> [Task description]: Search the lines of the records for the word "Import", and copy every line that has it.

> [Provided records]:

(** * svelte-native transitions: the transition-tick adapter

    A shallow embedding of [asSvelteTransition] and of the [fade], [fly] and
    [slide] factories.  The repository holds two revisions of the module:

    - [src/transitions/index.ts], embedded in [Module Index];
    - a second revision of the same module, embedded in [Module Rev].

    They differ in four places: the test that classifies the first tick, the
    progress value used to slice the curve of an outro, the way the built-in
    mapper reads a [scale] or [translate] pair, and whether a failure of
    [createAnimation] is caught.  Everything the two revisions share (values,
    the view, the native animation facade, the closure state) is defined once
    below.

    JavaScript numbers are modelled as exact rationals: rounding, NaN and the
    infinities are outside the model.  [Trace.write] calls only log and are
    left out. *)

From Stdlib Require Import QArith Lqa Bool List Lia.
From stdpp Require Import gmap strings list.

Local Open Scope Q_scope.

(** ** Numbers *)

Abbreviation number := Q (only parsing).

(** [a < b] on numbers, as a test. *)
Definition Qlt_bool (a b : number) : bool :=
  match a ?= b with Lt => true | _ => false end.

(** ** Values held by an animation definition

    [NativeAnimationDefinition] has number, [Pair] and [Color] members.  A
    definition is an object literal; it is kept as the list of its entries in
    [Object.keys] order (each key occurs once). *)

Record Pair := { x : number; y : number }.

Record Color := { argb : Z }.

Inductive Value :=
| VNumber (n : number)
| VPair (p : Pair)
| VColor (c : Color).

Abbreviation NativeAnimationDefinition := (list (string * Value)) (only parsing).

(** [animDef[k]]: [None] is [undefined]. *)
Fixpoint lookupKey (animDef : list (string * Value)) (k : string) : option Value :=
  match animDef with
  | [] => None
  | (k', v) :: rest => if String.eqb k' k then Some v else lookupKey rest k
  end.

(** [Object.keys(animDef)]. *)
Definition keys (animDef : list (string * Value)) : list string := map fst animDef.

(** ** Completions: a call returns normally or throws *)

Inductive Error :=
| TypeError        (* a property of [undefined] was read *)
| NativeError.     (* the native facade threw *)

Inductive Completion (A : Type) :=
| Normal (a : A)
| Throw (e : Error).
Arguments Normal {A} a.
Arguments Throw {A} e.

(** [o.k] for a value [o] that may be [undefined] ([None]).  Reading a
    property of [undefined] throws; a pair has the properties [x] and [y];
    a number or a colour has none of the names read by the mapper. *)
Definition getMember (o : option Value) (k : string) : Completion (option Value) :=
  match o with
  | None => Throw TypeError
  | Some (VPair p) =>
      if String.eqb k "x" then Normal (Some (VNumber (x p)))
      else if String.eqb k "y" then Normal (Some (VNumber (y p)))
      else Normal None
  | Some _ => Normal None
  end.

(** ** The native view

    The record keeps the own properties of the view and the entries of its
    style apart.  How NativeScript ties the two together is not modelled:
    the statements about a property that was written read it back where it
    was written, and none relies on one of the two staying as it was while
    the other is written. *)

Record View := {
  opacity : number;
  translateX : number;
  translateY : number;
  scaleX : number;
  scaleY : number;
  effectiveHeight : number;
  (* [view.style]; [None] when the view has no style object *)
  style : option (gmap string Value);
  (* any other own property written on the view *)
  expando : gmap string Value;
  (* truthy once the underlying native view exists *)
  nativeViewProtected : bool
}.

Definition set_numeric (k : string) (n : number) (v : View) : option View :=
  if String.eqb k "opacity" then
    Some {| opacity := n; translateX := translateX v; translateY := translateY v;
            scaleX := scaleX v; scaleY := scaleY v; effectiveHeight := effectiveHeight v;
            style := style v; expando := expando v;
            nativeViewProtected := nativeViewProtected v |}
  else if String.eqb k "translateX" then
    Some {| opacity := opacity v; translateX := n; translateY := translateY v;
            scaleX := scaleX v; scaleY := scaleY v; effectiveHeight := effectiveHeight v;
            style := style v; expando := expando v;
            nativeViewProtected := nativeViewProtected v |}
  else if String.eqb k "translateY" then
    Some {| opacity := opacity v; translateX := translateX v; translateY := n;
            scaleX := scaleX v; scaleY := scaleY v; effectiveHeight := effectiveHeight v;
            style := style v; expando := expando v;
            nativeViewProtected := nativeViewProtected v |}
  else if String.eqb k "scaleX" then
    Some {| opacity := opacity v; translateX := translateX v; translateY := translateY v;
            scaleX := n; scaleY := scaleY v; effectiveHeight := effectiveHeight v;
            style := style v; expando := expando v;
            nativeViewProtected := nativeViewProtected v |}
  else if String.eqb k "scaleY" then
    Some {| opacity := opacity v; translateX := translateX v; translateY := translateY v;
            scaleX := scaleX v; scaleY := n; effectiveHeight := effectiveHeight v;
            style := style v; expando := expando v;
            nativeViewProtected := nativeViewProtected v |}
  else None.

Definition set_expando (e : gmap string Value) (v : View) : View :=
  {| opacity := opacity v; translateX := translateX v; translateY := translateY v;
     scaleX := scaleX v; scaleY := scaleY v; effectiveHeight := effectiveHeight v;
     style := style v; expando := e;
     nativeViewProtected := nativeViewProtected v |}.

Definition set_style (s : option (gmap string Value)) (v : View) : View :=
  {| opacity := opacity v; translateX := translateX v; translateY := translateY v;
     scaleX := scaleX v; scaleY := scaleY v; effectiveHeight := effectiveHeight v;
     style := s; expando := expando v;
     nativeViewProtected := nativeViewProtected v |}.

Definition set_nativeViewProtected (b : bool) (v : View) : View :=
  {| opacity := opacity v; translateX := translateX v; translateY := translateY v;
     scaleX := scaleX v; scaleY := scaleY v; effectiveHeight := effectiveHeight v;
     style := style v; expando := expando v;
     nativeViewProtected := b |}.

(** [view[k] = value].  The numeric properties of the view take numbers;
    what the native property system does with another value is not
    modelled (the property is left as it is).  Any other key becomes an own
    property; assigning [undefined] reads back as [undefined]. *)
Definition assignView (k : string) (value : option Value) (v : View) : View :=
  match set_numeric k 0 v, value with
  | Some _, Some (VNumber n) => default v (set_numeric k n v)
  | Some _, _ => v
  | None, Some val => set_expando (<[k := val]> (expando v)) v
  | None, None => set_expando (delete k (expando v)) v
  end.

> [Your response]:
From Stdlib Require Import QArith Lqa Bool List Lia.
From stdpp Require Import gmap strings list.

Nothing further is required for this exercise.